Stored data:
==========

(** With at least two elements the value read is the one at zero-based
    position [(k + 1) / 2] of the ascending order. *)
Lemma select_median_sorted (l : list Z) :
  (2 ≤ length l)%nat →
  select_median l = sort_asc l !! Z.to_nat ((Z.of_nat (length l) + 1) / 2).
Proof.
  intros H. unfold select_median, nth_element.
  rewrite middle_of_eq. case_decide as Hlt; [reflexivity|].
  exfalso. apply Hlt. rewrite <- middle_of_eq.
  apply middle_of_lt_iff in H. pose proof (middle_of_nonneg (length l)). lia.
Qed.

(** In ordinal terms: with [k >= 2] values the value read is the one at
    the 1-indexed ordinal just above the integer part of [k / 2 + 0.5]. *)
Lemma select_median_next_ordinal (l : list Z) :
  (2 ≤ length l)%nat →
  select_median l
  = element_at_ordinal l (even_count_ordinal (length l) + 1).
Proof.
  intros H. rewrite select_median_sorted by done.
  unfold element_at_ordinal.
  change (even_count_ordinal (length l)) with (middle_of (length l)).
  pose proof (middle_of_nonneg (length l)).
  rewrite decide_True by lia. rewrite middle_of_eq. do 2 f_equal. lia.
Qed.

(** For an odd number [k >= 3] of values that is the position after the
    median's. *)
Lemma select_median_after_median (l : list Z) (m : nat) :
  length l = (2 * m + 3)%nat →
  statistical_median l = sort_asc l !! (m + 1)%nat ∧
  select_median l = sort_asc l !! (m + 2)%nat.
Proof.
  intros H. unfold statistical_median.
  rewrite select_median_sorted by lia. rewrite H. split; f_equal.
  - replace (2 * m + 3 - 1)%nat with ((m + 1) * 2)%nat by lia.
    by rewrite Nat.div_mul.
  - replace (Z.of_nat (2 * m + 3) + 1) with (Z.of_nat (m + 2) * 2) by lia.
    rewrite Z.div_mul by lia. lia.
Qed.

(** On 1x1 clouds of finite depth the integrator is [select_median] on the
    depths, in frame order. *)
Lemma collect_range_vals_pixels (vals : list Z) (red : Z) :
  collect_range_vals ((λ v, pixel (Finite v) red) <$> vals) 0 = Some vals.
Proof.
  induction vals as [|v vals IH]; [reflexivity|].
  cbn [fmap list_fmap collect_range_vals]. rewrite IH. reflexivity.
Qed.

Lemma IntegrateOrganizedClouds_pixels (v : Z) (vals : list Z) (red : Z) :
  IntegrateOrganizedClouds ((λ v, pixel (Finite v) red) <$> (v :: vals))
  = (λ m, pixel (Finite m) red) <$> select_median (v :: vals).
Proof.
  unfold IntegrateOrganizedClouds.
  cbn [fmap list_fmap pixel points length seq mapM].
  unfold integrate_point.
  pose proof (collect_range_vals_pixels (v :: vals) red) as Hc.
  cbn [fmap list_fmap] in Hc. rewrite Hc. cbn [mbind option_bind head].
  destruct (select_median (v :: vals)) as [m|]; reflexivity.
Qed.

(** ** What handling a response leaves alone *)

Section Frames.
Context {C : Collaborators}.

Lemma same_capture_state_refl (s : State) : same_capture_state s s.
Proof. repeat split. Qed.

Lemma same_capture_state_trans (s1 s2 s3 : State) :
  same_capture_state s1 s2 → same_capture_state s2 s3 →
  same_capture_state s1 s3.
Proof.
  unfold same_capture_state. intros H12 H23.
  destruct_and!. repeat split; congruence.
Qed.

Lemma localize_object_same w resp ii model_name (s : State) :
  same_capture_state s (final_state (localize_object w resp ii model_name s)).
Proof.
  destruct s. unfold localize_object, model_bank_file.
  repeat case_match; simplify_eq/=; repeat split.
Qed.

Lemma localize_objects_same w resp ids : ∀ ii (s : State),
  same_capture_state s (final_state (localize_objects w resp ii ids s)).
Proof.
  induction ids as [|model_name rest IH]; intros ii s.
  - apply same_capture_state_refl.
  - cbn [localize_objects].
    pose proof (localize_object_same w resp ii model_name s) as H1.
    destruct (localize_object w resp ii model_name s) as [s1|s1|s1];
      cbn [final_state] in *; [|exact H1..].
    eapply same_capture_state_trans; [exact H1 | apply IH].
Qed.

(** [CloudCBInternal] stores the cloud it is given in [recent_cloud_] and
    leaves the gate, the buffer and the requested identifiers alone. *)
Lemma CloudCBInternal_keeps w original_cloud (s : State) :
  let s' := final_state (CloudCBInternal w original_cloud s) in
  params s' = params s ∧
  capture_kinect_ s' = capture_kinect_ s ∧
  cmd_rec_time_ s' = cmd_rec_time_ s ∧
  recent_observations_ s' = recent_observations_ s ∧
  latest_requested_objects_ s' = latest_requested_objects_ s ∧
  recent_cloud_ s' = original_cloud.
Proof.
  unfold CloudCBInternal.
  destruct (camera_lookup w) as [transform|];
    [|destruct s; cbn; repeat split].
  set (s1 := set_recent_cloud_ original_cloud s).
  set (req := make_request s1 transform _).
  destruct (localizer w req) as [resp|].
  - case_decide; [destruct s; cbn; repeat split|].
    set (s2 := set_latest_object_poses_ (replicate _ _) _).
    pose proof (localize_objects_same w resp (object_ids req) 0%nat s2) as Hs.
    destruct (localize_objects w resp 0 (object_ids req) s2) as [s3|s3|s3];
      cbn [final_state] in *;
      destruct Hs as (Hp & Hk & Ht & Ho & Hc & Hr & _);
      try (destruct (isActive s3));
      destruct s3, s; cbn in *; repeat split; congruence.
  - destruct s; cbn. case_match; repeat split.
Qed.

End Frames.

(** ** The frame gate *)

Section Gate.
Context {C : Collaborators}.

(** Every frame that passes the gate is appended, transformed with whatever
    [transform] holds; nothing is ever removed by [CloudCB]. *)
Lemma CloudCB_buffer w sensor_cloud (s : State) :
  let s' := final_state (CloudCB w sensor_cloud s) in
  recent_observations_ s'
  = recent_observations_ s
    ++ (if accepts sensor_cloud s then [pcl_cloud_of w sensor_cloud s] else [])
  ∧ params s' = params s
  ∧ latest_requested_objects_ s' = latest_requested_objects_ s.
Proof.
  unfold CloudCB, accepts, pcl_cloud_of.
  destruct (capture_kinect_ s) eqn:Harmed; cbn [negb andb];
    [|cbn; rewrite app_nil_r; done].
  destruct (wait_for_recent_ (params s) && _) eqn:Hstale; cbn [negb].
  { destruct s; cbn. rewrite app_nil_r. done. }
  set (s1 := match frame_lookup w with
             | Some _ => s
             | None => ros_log ERROR_transform_exception s
             end).
  assert (params s1 = params s
          ∧ recent_observations_ s1 = recent_observations_ s
          ∧ latest_requested_objects_ s1 = latest_requested_objects_ s)
    as (Hp & Ho & Hr) by (subst s1; destruct (frame_lookup w), s; done).
  rewrite Hp.
  set (pcl_cloud := transformPointCloud _ _ _).
  set (s2 := set_recent_observations_ _ s1).
  assert (recent_observations_ s2 = recent_observations_ s ++ [pcl_cloud]
          ∧ params s2 = params s
          ∧ latest_requested_objects_ s2 = latest_requested_objects_ s)
    as (H2 & Hp2 & Hr2).
  { subst s2. clearbody s1 pcl_cloud. destruct s1; cbn in *.
    split_and!; congruence. }
  clearbody s2 s1 pcl_cloud.
  destruct (bool_decide (_ < num_observations_to_integrate_ _));
    cbn [final_state]; [auto|].
  destruct (IntegrateOrganizedClouds _); cbn [final_state]; [|auto].
  pose proof (CloudCBInternal_keeps w pcl_cloud s2) as K. cbv zeta in K.
  destruct (CloudCBInternal w pcl_cloud s2) as [s3|s3|s3];
    cbn [final_state] in *; destruct K as (Kp & _ & _ & Ko & Kr & _);
    [|split_and!; congruence..].
  destruct s3; cbn in *. split_and!; congruence.
Qed.

(** [CloudCB], step by step. *)
Lemma CloudCB_unfold w sensor_cloud (s : State) :
  CloudCB w sensor_cloud s
  = if negb (capture_kinect_ s) then Returned s else
    if wait_for_recent_ (params s)
       && bool_decide (stamp sensor_cloud < cmd_rec_time_ s)
    then Returned (ros_log WARN_cloud_too_old s) else
    let s2 := pushed w sensor_cloud s in
    if still_collecting s2 then Returned s2 else
    match IntegrateOrganizedClouds (recent_observations_ s2) with
    | None => Undefined s2
    | Some _ =>
        match CloudCBInternal w (pcl_cloud_of w sensor_cloud s) s2 with
        | Returned s3 => Returned (set_capture_kinect_ false s3)
        | o => o
        end
    end.
Proof.
  unfold CloudCB, pushed, pcl_cloud_of, still_collecting.
  destruct (frame_lookup w); [reflexivity|]. by destruct s.
Qed.

Lemma pushed_fields w sensor_cloud (s : State) :
  let s2 := pushed w sensor_cloud s in
  recent_observations_ s2
  = recent_observations_ s ++ [pcl_cloud_of w sensor_cloud s] ∧
  params s2 = params s ∧
  capture_kinect_ s2 = capture_kinect_ s ∧
  cmd_rec_time_ s2 = cmd_rec_time_ s ∧
  latest_requested_objects_ s2 = latest_requested_objects_ s ∧
  object_localization_client_ s2 = object_localization_client_ s ∧
  perch_server_ s2 = perch_server_ s ∧
  perch_result_ s2 = perch_result_ s ∧
  pose_pub_ s2 = pose_pub_ s ∧
  mesh_marker_pub_ s2 = mesh_marker_pub_ s.
Proof.
  unfold pushed, pcl_cloud_of. destruct (frame_lookup w), s; done.
Qed.

(** A cloud that passes the gate and fills the buffer: the callback ends as
    [CloudCBInternal] does on the frame just appended, whatever cloud the
    integrator returned. *)
Lemma CloudCB_full w sensor_cloud (s : State) integrated_cloud :
  accepts sensor_cloud s = true →
  still_collecting (pushed w sensor_cloud s) = false →
  IntegrateOrganizedClouds
    (recent_observations_ s ++ [pcl_cloud_of w sensor_cloud s])
  = Some integrated_cloud →
  CloudCB w sensor_cloud s
  = match CloudCBInternal w (pcl_cloud_of w sensor_cloud s)
            (pushed w sensor_cloud s) with
    | Returned s3 => Returned (set_capture_kinect_ false s3)
    | o => o
    end.
Proof.
  intros Hacc Hfull Hint. rewrite CloudCB_unfold. unfold accepts in Hacc.
  destruct (capture_kinect_ s); [|done]. cbn [negb andb] in *.
  destruct (wait_for_recent_ (params s) && _); [done|].
  cbv zeta. rewrite Hfull.
  pose proof (pushed_fields w sensor_cloud s) as F. cbv zeta in F.
  destruct F as (-> & _). by rewrite Hint.
Qed.

End Gate.

(** C2 (the code departs from it).  For the depths 1, 2, 3 the statistical
    median is 2 and the integrator yields 3; for the depths 1, 2 the
    element at ordinal 1 (the integer part of 2/2 + 0.5, 1-indexed) is 1 and
    the integrator yields 2. *)
Theorem integrated_depth_is_one_above :
  statistical_median [1; 2; 3] = Some 2 ∧
  IntegrateOrganizedClouds
    [pixel (Finite 1) 0; pixel (Finite 2) 0; pixel (Finite 3) 0]
  = Some (pixel (Finite 3) 0) ∧
  even_count_ordinal 2 = 1 ∧
  element_at_ordinal [1; 2] (even_count_ordinal 2) = Some 1 ∧
  IntegrateOrganizedClouds [pixel (Finite 1) 0; pixel (Finite 2) 0]
  = Some (pixel (Finite 2) 0).
Proof. vm_compute. repeat split. Qed.

(** C3 (the code departs from it).  With one finite depth value the
    selection index is 1, which equals the size of the scratch vector: the
    read after [nth_element] is one past its end, and integrating a single
    frame with a finite depth has no defined result. *)
Theorem middle_is_past_the_end_for_one_value (v : Z) :
  middle_of (length [v]) = Z.of_nat (length [v]) ∧
  select_median [v] = None ∧
  IntegrateOrganizedClouds [pixel (Finite v) 0] = None.
Proof. repeat split. Qed.

(** C4 (the code departs from it).  Whatever the state, a frame that passes
    the gate while the lookup of its transform throws is appended all the
    same, transformed with the transform that was never assigned.  On the
    bench, with a request pending and an empty buffer: the error is logged,
    the frame is appended, and as it completes the capture of the one frame
    the node integrates, a request is sent and the gate is disarmed. *)
Theorem frame_without_transform_is_buffered :
  (∀ (C : Collaborators) (w : World) sensor_cloud (s : State),
     frame_lookup w = None →
     accepts sensor_cloud s = true →
     recent_observations_ (final_state (CloudCB w sensor_cloud s))
     = recent_observations_ s
       ++ [transformPointCloud (reference_frame_ (params s))
             unset_StampedTransform (cloud sensor_cloud)]) ∧
  let frame := message 1 (pixel NaN 1) in
  let s1 := RequestedObjectsCB "mug" 0 (bench_node true false) in
  let s' := final_state (CloudCB world_no_frame_tf frame s1) in
  capture_kinect_ s1 = true ∧
  recent_observations_ s1 = [] ∧
  pushed world_no_frame_tf frame s1
  = set_recent_observations_ [pixel NaN 1]
      (ros_log ERROR_transform_exception s1) ∧
  rosout s' = [ERROR_transform_exception] ∧
  recent_observations_ s' = [pixel NaN 1] ∧
  length (object_localization_client_ s') = 1%nat ∧
  capture_kinect_ s' = false.
Proof.
  split; [|vm_compute; repeat split].
  intros C w sensor_cloud s Hw Hacc.
  pose proof (CloudCB_buffer w sensor_cloud s) as K. cbv zeta in K.
  destruct K as (-> & _). rewrite Hacc. unfold pcl_cloud_of. by rewrite Hw.
Qed.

==========

• **Work to complete**
Send back an exact copy of only the lines from the line with "IntegrateOrganizedClouds [pixel (Finite 1)" up to and including the line with "capture_kinect_ s1 = true ∧" in the data above.

• **Response below**
  IntegrateOrganizedClouds [pixel (Finite 1) 0; pixel (Finite 2) 0]
  = Some (pixel (Finite 2) 0).
Proof. vm_compute. repeat split. Qed.

(** C3 (the code departs from it).  With one finite depth value the
    selection index is 1, which equals the size of the scratch vector: the
    read after [nth_element] is one past its end, and integrating a single
    frame with a finite depth has no defined result. *)
Theorem middle_is_past_the_end_for_one_value (v : Z) :
  middle_of (length [v]) = Z.of_nat (length [v]) ∧
  select_median [v] = None ∧
  IntegrateOrganizedClouds [pixel (Finite v) 0] = None.
Proof. repeat split. Qed.

(** C4 (the code departs from it).  Whatever the state, a frame that passes
    the gate while the lookup of its transform throws is appended all the
    same, transformed with the transform that was never assigned.  On the
    bench, with a request pending and an empty buffer: the error is logged,
    the frame is appended, and as it completes the capture of the one frame
    the node integrates, a request is sent and the gate is disarmed. *)
Theorem frame_without_transform_is_buffered :
  (∀ (C : Collaborators) (w : World) sensor_cloud (s : State),
     frame_lookup w = None →
     accepts sensor_cloud s = true →
     recent_observations_ (final_state (CloudCB w sensor_cloud s))
     = recent_observations_ s
       ++ [transformPointCloud (reference_frame_ (params s))
             unset_StampedTransform (cloud sensor_cloud)]) ∧
  let frame := message 1 (pixel NaN 1) in
  let s1 := RequestedObjectsCB "mug" 0 (bench_node true false) in
  let s' := final_state (CloudCB world_no_frame_tf frame s1) in
  capture_kinect_ s1 = true ∧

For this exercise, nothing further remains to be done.